I have found the two similar questions:
but don't know how to combine them properly.
I have
$x=[x_1,x_2]^T$
and
$F(x) = g(f_1(x), f_2(x)) = g(f_1(x_1,x_2), f_2(x_1, x_2))$
The goal is to compute $\frac{\partial F}{\partial x_1}$
My assumption is: $ \frac{\partial F}{\partial x_1} =\frac{F(x_1+h)-F(x_1-h)}{2h}=\frac{g(f_1(x_1+h,x_2),f_2(x_1+h,x_2))-g(f_1(x_1-h,x_2),f_2(x_1-h,x_2))}{2h}$, given the fact that $x_2$ is constant while $F$ is being differentiated by $x_1$.
Is this formula correct?
Best Answer
Your formular is correct, you are using central finite differences applied to $F(x)$.

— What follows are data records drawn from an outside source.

(** The action of a rule: a permission action or the string ["*"]. *)
Inductive RuleAction : Type := any_action | only (a : PermissionAction).

#[export] Instance RuleAction_eq_dec : EqDecision RuleAction.
Proof. solve_decision. Defined.

(** Source: packages/protocol/src/policy.ts:87-93 [PermissionRule]. *)
Record PermissionRule := {
  rule_action : RuleAction;
  rule_effect : PermissionEffect;
  rule_toolName : option string;
  rule_resourcePattern : option string;
  rule_reason : option string }.

(** Source: packages/protocol/src/policy.ts:99-102 [PermissionPolicy]. *)
Record PermissionPolicy := {
  policy_mode : PermissionMode;
  policy_rules : option (list PermissionRule) }.

(** Source: packages/protocol/src/policy.ts:104-107 [ToolPermissionPolicy]. *)
Record ToolPermissionPolicy := {
  required : list PermissionAction;
  perm_requiresApproval : option bool }.

(** Source: packages/protocol/src/policy.ts:109-112 [SandboxFilesystemPolicy]. *)
Record SandboxFilesystemPolicy := {
  writableRoots : list string;
  readOnlyRoots : list string }.

(** Source: packages/protocol/src/policy.ts:114-117 [SandboxNetworkPolicy]. *)
Record SandboxNetworkPolicy := {
  network_enabled : bool;
  allowedDestinations : list string }.

(** Source: packages/protocol/src/policy.ts:119-122 [SandboxProcessPolicy]. *)
Record SandboxProcessPolicy := {
  process_enabled : bool;
  allowedCommands : option (list string) }.

(** Source: packages/protocol/src/policy.ts:124-129 [SandboxPolicy]. *)
Record SandboxPolicy := {
  sb_filesystem : SandboxFilesystemPolicy;
  sb_network : SandboxNetworkPolicy;
  sb_process : SandboxProcessPolicy;
  sb_permissions : PermissionPolicy }.

(** The fields of a tool contract the recovery and permission rules read.
    Source: packages/protocol/src/policy.ts:135-147 [ToolDefinition]. *)
Record ToolDefinition := {
  tool_name : string;
  sideEffectClass : ToolSideEffectClass;
  idempotency : ToolIdempotency;
  recovery : ToolRecoveryStrategy;
  tool_resourceScopes : list ResourceScope;
  tool_permissions : ToolPermissionPolicy }.

(** Source: packages/protocol/src/policy.ts:181-185 [ToolRecoveryDecision]. *)
Record ToolRecoveryDecision := {
  decision_action : ToolRecoveryStrategy;
  decision_reason : string;
  requiresReconciliation : bool }.

(** * Budgets *)

(** Source: packages/protocol/src/policy.ts:187-187 [BudgetPhase]. *)
Inductive BudgetPhase : Type := ph_general | ph_recovery | ph_validation.

#[export] Instance BudgetPhase_eq_dec : EqDecision BudgetPhase.
Proof. solve_decision. Defined.

(** Source: packages/protocol/src/policy.ts:189-198 [BudgetReservation]. *)
Record BudgetReservation := {
  rv_inputTokens : option num;
  rv_outputTokens : option num;
  rv_totalTokens : option num;
  rv_cachedTokens : option num;
  rv_costUsd : option num;
  rv_wallTimeMs : option num;
  rv_toolCalls : option num;
  rv_childAgents : option num }.

(** The [reserve] property of a budget. *)
Record BudgetReserve := {
  reserve_recovery : option BudgetReservation;
  reserve_validation : option BudgetReservation }.

(** Source: packages/protocol/src/policy.ts:201-214 [RunBudget]. *)
Record RunBudget := {
  maxInputTokens : option num;
  maxOutputTokens : option num;
  maxTotalTokens : option num;
  maxCachedTokens : option num;
  maxCostUsd : option num;
  maxWallTimeMs : option num;
  maxToolCalls : option num;
  maxChildAgents : option num;
  budget_reserve : option BudgetReserve }.

(** Source: packages/protocol/src/policy.ts:217-225 [BudgetUsage]. *)
Record BudgetUsage := {
  inputTokens : num;
  outputTokens : num;
  cachedTokens : num;
  costUsd : num;
  wallTimeMs : num;
  toolCalls : num;
  childAgents : num }.

#[export] Instance BudgetUsage_eq_dec : EqDecision BudgetUsage.
Proof. solve_decision. Defined.

(** Source: packages/protocol/src/policy.ts:227-227 [BudgetDelta]. *)
Record BudgetDelta := {
  d_inputTokens : option num;
  d_outputTokens : option num;
  d_cachedTokens : option num;
  d_costUsd : option num;
  d_wallTimeMs : option num;
  d_toolCalls : option num;
  d_childAgents : option num }.

(** Source: packages/protocol/src/policy.ts:229-238 [BudgetLimitKind]. *)
Inductive BudgetLimitKind : Type :=
| lim_input_tokens | lim_output_tokens | lim_total_tokens | lim_cached_tokens
| lim_cost_usd | lim_wall_time_ms | lim_tool_calls | lim_child_agents
| lim_reserved_capacity.

#[export] Instance BudgetLimitKind_eq_dec : EqDecision BudgetLimitKind.
Proof. solve_decision. Defined.

(** Source: packages/protocol/src/policy.ts:240-245 [BudgetAssessment]. *)
Record BudgetAssessment := {
  allowed : bool;
  assessed_phase : BudgetPhase;
  exhausted : list BudgetLimitKind;
  remaining : BudgetReservation }.
(** Source: packages/core/src/policies.ts:148-155 [anyResourceScopeConflict]. *)
Definition anyResourceScopeConflict (left right : list ResourceScope) : bool :=
  existsb (fun leftScope =>
    existsb (fun rightScope => resourceScopesConflict leftScope rightScope) right) left.

(** Source: packages/core/src/policies.ts:157-159 [resourceScopeKey]. *)
Definition resourceScopeKey (scope : ResourceScope) : string :=
  ResourceKind_str (scope_kind scope) +:+ ":" +:+ scope_identifier scope +:+ ":" +:+
  ResourceAccessMode_str (scope_access scope).

(** * Tool recovery *)

(** Source: packages/core/src/policies.ts:53-101 [decideToolRecovery]. *)
Definition decideToolRecovery (tool : ToolDefinition) : ToolRecoveryDecision :=
  if recovery tool === rec_manual then
    {| decision_action := rec_manual;
       decision_reason := "The tool explicitly requires manual recovery";
       requiresReconciliation := false |}
  else if recovery tool === rec_reconcile then
    {| decision_action := rec_reconcile;
       decision_reason :=
         "The tool requires state reconciliation before another execution";
       requiresReconciliation := true |}
  else if (sideEffectClass tool === se_external) ||
          (sideEffectClass tool === se_destructive) then
    {| decision_action :=
         if sideEffectClass tool === se_external then rec_reconcile else rec_manual;
       decision_reason :=
         if sideEffectClass tool === se_external
         then "External side effects must be reconciled rather than retried blindly"
         else "Destructive side effects must not be retried after an interrupted call";
       requiresReconciliation := sideEffectClass tool === se_external |}
  else if idempotency tool === id_safe then
    {| decision_action := rec_retry;
       decision_reason :=
         "The tool has no external side effect and is declared idempotently safe";
       requiresReconciliation := false |}
  else
    {| decision_action :=
         if idempotency tool === id_conditional then rec_reconcile else rec_manual;
       decision_reason :=
         if idempotency tool === id_conditional
         then "Conditional idempotency requires reconciliation before retry"
         else "Unsafe idempotency requires manual recovery";
       requiresReconciliation := idempotency tool === id_conditional |}.
Lemma enqueue_indexed mb input m mb' key : mailbox_ok mb ->
  enqueue mb input = Ok (m, mb') -> input_key input = Some key ->
  jm_get (idempotentMessageIds mb') key = Some (m_id m) /\
  canonicalJson number_to_string (m_payload m) =
    canonicalJson number_to_string (in_payload input) /\
  assertEnqueueInput input = Ok tt.
Proof.
  intros Hok H Hkey.
  assert (assertEnqueueInput input = Ok tt) as Ha.
  { unfold enqueue in H. by apply bind_ok in H as ([] & ? & _). }
  apply enqueue_ok in H as [[-> Hex]|(_ & id & _ & -> & ->)].
  - apply (enqueue_existing_some _ _ _ Hok) in Hex as (key' & Hk & Hi & Hm & Hs).
    assert (key' = key) as -> by congruence. split; [done|]. split; [|done].
    unfold isSameIdempotentMessage in Hs. case_match; [|done].
    apply bind_ok in Hs as (l & Hl & Hs). apply bind_ok in Hs as (r & Hr & [= Hlr]).
    apply bool_decide_eq_true in Hlr. congruence.
  - split; [|done]. unfold input_key in Hkey. cbn [enqueued idempotentMessageIds].
    destruct (in_idempotencyKey input); [|done]. injection Hkey as <-. apply jm_get_set_eq.
Qed.

(** The retried message is found and compared. *)
Lemma enqueue_retry mb input key m : mailbox_ok mb -> input_key input = Some key ->
  jm_get (idempotentMessageIds mb) key = Some (m_id m) ->
  jm_get (messagesById mb) (m_id m) = Some m ->
  assertEnqueueInput input = Ok tt ->
  enqueue mb input =
    (same ← isSameIdempotentMessage m input;
     _ ← throw_if (negb same) (InvariantViolationError
           "Mailbox idempotency key was reused with different message content");
     mret (m, mb)).
Proof.
  intros Hok Hkey Hi Hm Ha. unfold enqueue, enqueue_existing. rewrite Ha.
  unfold input_key in Hkey. destruct (in_idempotencyKey input); [|done].
  injection Hkey as <-. rewrite Hi.
  assert (requireMessage mb (m_id m) = Ok m) as -> by (by apply requireMessage_ok).
  cbn [mbind result_bind]. by destruct (isSameIdempotentMessage m input) as [[]|].
Qed.

Hypothesis rendering : number_rendering number_to_string.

(There are many other possibilities to approximation the derivatives as well. It always depends on the application what is needed and what is useful.

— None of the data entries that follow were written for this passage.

(* ===== verification/AgentRestore.v ===== *)
(** Loading and writing an agent graph: the constructor accepts exactly the
    well-formed snapshots, a graph rebuilt from its snapshot is the graph that
    wrote it, and every graph reached from a snapshot is well-formed. *)

From Stdlib Require Import ZArith Lia Sorted Permutation.
From stdpp Require Import base strings list relations.
From S2P Require Import Prelude JsNumber JsString JsCollections Protocol StateMachine.
From S2P Require Import AgentGraph.
From S2P Require Import AgentTopology.
From S2P Require Import AgentTraversal.

Open Scope string_scope.
Open Scope list_scope.

Implicit Types (g : AgentGraph) (agent : Agent) (edge : AgentGraphEdge).

Section Restore.
Variable localeCompare_le : string -> string -> bool.

Abbreviation put_edge := (put_edge localeCompare_le).
Abbreviation new_AgentGraph := (new_AgentGraph localeCompare_le).
Abbreviation snapshot := (snapshot localeCompare_le).

(** ** What loading leaves in the maps *)

Definition agent_entries (agents : list Agent) : jsmap string Agent :=
  map (fun agent => (a_id agent, agent)) agents.
Definition edge_entries (edges : list AgentGraphEdge) : jsmap string AgentGraphEdge :=
  map (fun edge => (e_childAgentId edge, edge)) edges.

Definition loaded_agents (runId : string) (agents : list Agent) : AgentGraph :=
  {| g_runId := runId; agentsById := agent_entries agents;
   edgesByChild := []; edgesByParent := [] |}.

Definition loaded (snapshot : AgentGraphSnapshot) : AgentGraph :=
  foldl put_edge (loaded_agents (gs_runId snapshot) (gs_agents snapshot)) (gs_edges snapshot).

(** A snapshot as a graph could have written it. *)
Record snapshot_wf (snapshot : AgentGraphSnapshot) : Prop := {
   sw_agents : NoDup (map a_id (gs_agents snapshot));
   sw_run : Forall (fun agent => a_runId agent = gs_runId snapshot) (gs_agents snapshot);
   sw_children : NoDup (map e_childAgentId (gs_edges snapshot));
   sw_edges : Forall (edge_wf (gs_runId snapshot)) (gs_edges snapshot);
   sw_topology : topology_ok (loaded snapshot) }.

Lemma each_cons {A} (method : A -> gm unit) x rest g r :
  each method (x :: rest) g = r ->
  match method x g with
  | (Ok _, g1) => each method rest g1 = r
  | (Throw error, g1) => (Throw error, g1) = r
  end.
Proof. cbn. unfold mbind, gm_bind. by destruct (method x g) as [[]]. Qed.

Lemma addSnapshotAgent_run g agent :
  addSnapshotAgent agent g = (Ok tt, put_agent g agent) /\
  a_runId agent = g_runId g /\ jm_has (agentsById g) (a_id agent) = false \/
  is_ok (addSnapshotAgent agent g).1 = false /\
  ~ (a_runId agent = g_runId g /\ jm_has (agentsById g) (a_id agent) = false).
Proof.
  unfold addSnapshotAgent, assertAgentBelongsToRun, guarding, reading, mbind, gm_bind, throw_if.
  case_bool_decide as Hrun; cbn; [|right; split; [done|by intros []]].
  destruct (jm_has (agentsById g) (a_id agent)) eqn:E; cbn; [|by left].
  right. split; [done|by intros []].
Qed.

Lemma agent_keys agents : jm_keys (agent_entries agents) = map a_id agents.
Proof. unfold agent_entries, jm_keys. by induction agents as [|a l IH]; cbn; f_equal. Qed.

Lemma edge_keys edges : jm_keys (edge_entries edges) = map e_childAgentId edges.
Proof. unfold edge_entries, jm_keys. by induction edges as [|a l IH]; cbn; f_equal. Qed.

Lemma has_keys {V} (m : jsmap string V) k : jm_has m k = false <-> k ∉ jm_keys m.
Proof. rewrite <- jm_has_elem. by destruct (jm_has m k). Qed.

Lemma load_agents g seen agents : g = loaded_agents (g_runId g) seen ->
  NoDup (map a_id seen) ->
  let r := each addSnapshotAgent agents g in
  (is_ok r.1 = true <->
   NoDup (map a_id (seen ++ agents)) /\
   Forall (fun agent => a_runId agent = g_runId g) agents) /\
  (is_ok r.1 = true -> r.2 = loaded_agents (g_runId g) (seen ++ agents)).
Proof.
  intros Hg Hn r. subst r. revert g seen Hg Hn.
  induction agents as [|agent rest IH]; intros g seen Hg Hn.
  { cbn. rewrite app_nil_r. split; [|by intros _]. split; [by split; [|constructor]|done]. }
  cbn [each]. unfold mbind, gm_bind.
  assert (jm_has (agentsById g) (a_id agent) = false <-> a_id agent ∉ map a_id seen) as Hfresh.
  { rewrite Hg. cbn. by rewrite has_keys, agent_keys. }
  destruct (addSnapshotAgent_run g agent) as [(-> & Hrun & Hnew)|[Hf Hbad]].
  - assert (put_agent g agent = loaded_agents (g_runId g) (seen ++ [agent])) as Hput.
    { rewrite Hg. unfold put_agent, loaded_agents, with_agents. cbn. f_equal.
      rewrite jm_set_fresh; [|by rewrite Hg in Hnew].
      unfold agent_entries. by rewrite map_app. }
    destruct (IH (put_agent g agent) (seen ++ [agent])) as [IH1 IH2]; [done| |].
    { rewrite map_app. apply NoDup_app. split; [done|]. split; [|apply NoDup_singleton].
      intros x Hx ->%list_elem_of_singleton. by apply Hfresh in Hnew. }
    cbn [put_agent with_agents g_runId] in IH1, IH2. rewrite <- app_assoc in IH1, IH2.
    rewrite Forall_cons. tauto.
  - destruct (addSnapshotAgent agent g) as [[[]|e] g1]; cbn in Hf; [done|]. cbn. split; [|done].
    split; [done|]. intros [Hnd Hall]. exfalso. apply Hbad.
    apply Forall_cons in Hall as [Hrun _]. split; [done|]. apply Hfresh.
    rewrite map_app in Hnd. apply NoDup_app in Hnd as (_ & Hnd & _). intros Hin.
    apply (Hnd _ Hin). apply list_elem_of_here.
Qed.

Lemma addSnapshotEdge_run g edge :
  addSnapshotEdge localeCompare_le edge g = (Ok tt, put_edge g edge) /\
  edge_wf (g_runId g) edge /\ jm_get (edgesByChild g) (e_childAgentId edge) = None \/
  is_ok (addSnapshotEdge localeCompare_le edge g).1 = false /\
  ~ (edge_wf (g_runId g) edge /\ jm_get (edgesByChild g) (e_childAgentId edge) = None).
Proof.
  unfold addSnapshotEdge, guarding, reading, mbind. repeat (unfold gm_bind at 1).
  unfold throw_if.
  case_bool_decide as Hrun; cbn [negb]; [|right; split; [done|by intros [[] _]]].
  case_bool_decide as Hkey; cbn [negb]; [|right; split; [done|by intros [[] _]]].
  destruct (jm_has (edgesByChild g) (e_childAgentId edge)) eqn:E.
  { right. split; [done|]. intros [_ Hn]. apply jm_has_get in E as [? ?]. congruence. }
  apply jm_has_none in E.
  case_bool_decide as Hself; [right; split; [done|by intros [[] _]]|].
  destruct (decide (e_state edge = edge_closed <-> e_closedAt edge <> None)) as [Hc|Hc].
  - left. rewrite setEdge_run by congruence. split; [|by split].
    destruct (e_state edge), (e_closedAt edge); try done; exfalso;
      destruct Hc as [Hc1 Hc2]; first [by apply Hc1|by discriminate Hc2].
  - right. split; [|by intros [[] _]].
    destruct (e_state edge), (e_closedAt edge); try done; destruct Hc; split; done.
Qed.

In some applications, when the derivatives of $f$ and $g$ are known functions, it is useful to employ $$ \frac{d F}{d x_1} = \frac{\partial g}{ \partial y_1} \frac{\partial f_1}{ \partial x_1} + \frac{\partial g}{ \partial y_2} \frac{\partial f_2}{ \partial x_1} $$ Here I use the notation $g(y_1,y_2)$. Using this chain rule iteratively allows to get exact derivatives in the computer and it is called automatic differentiation.)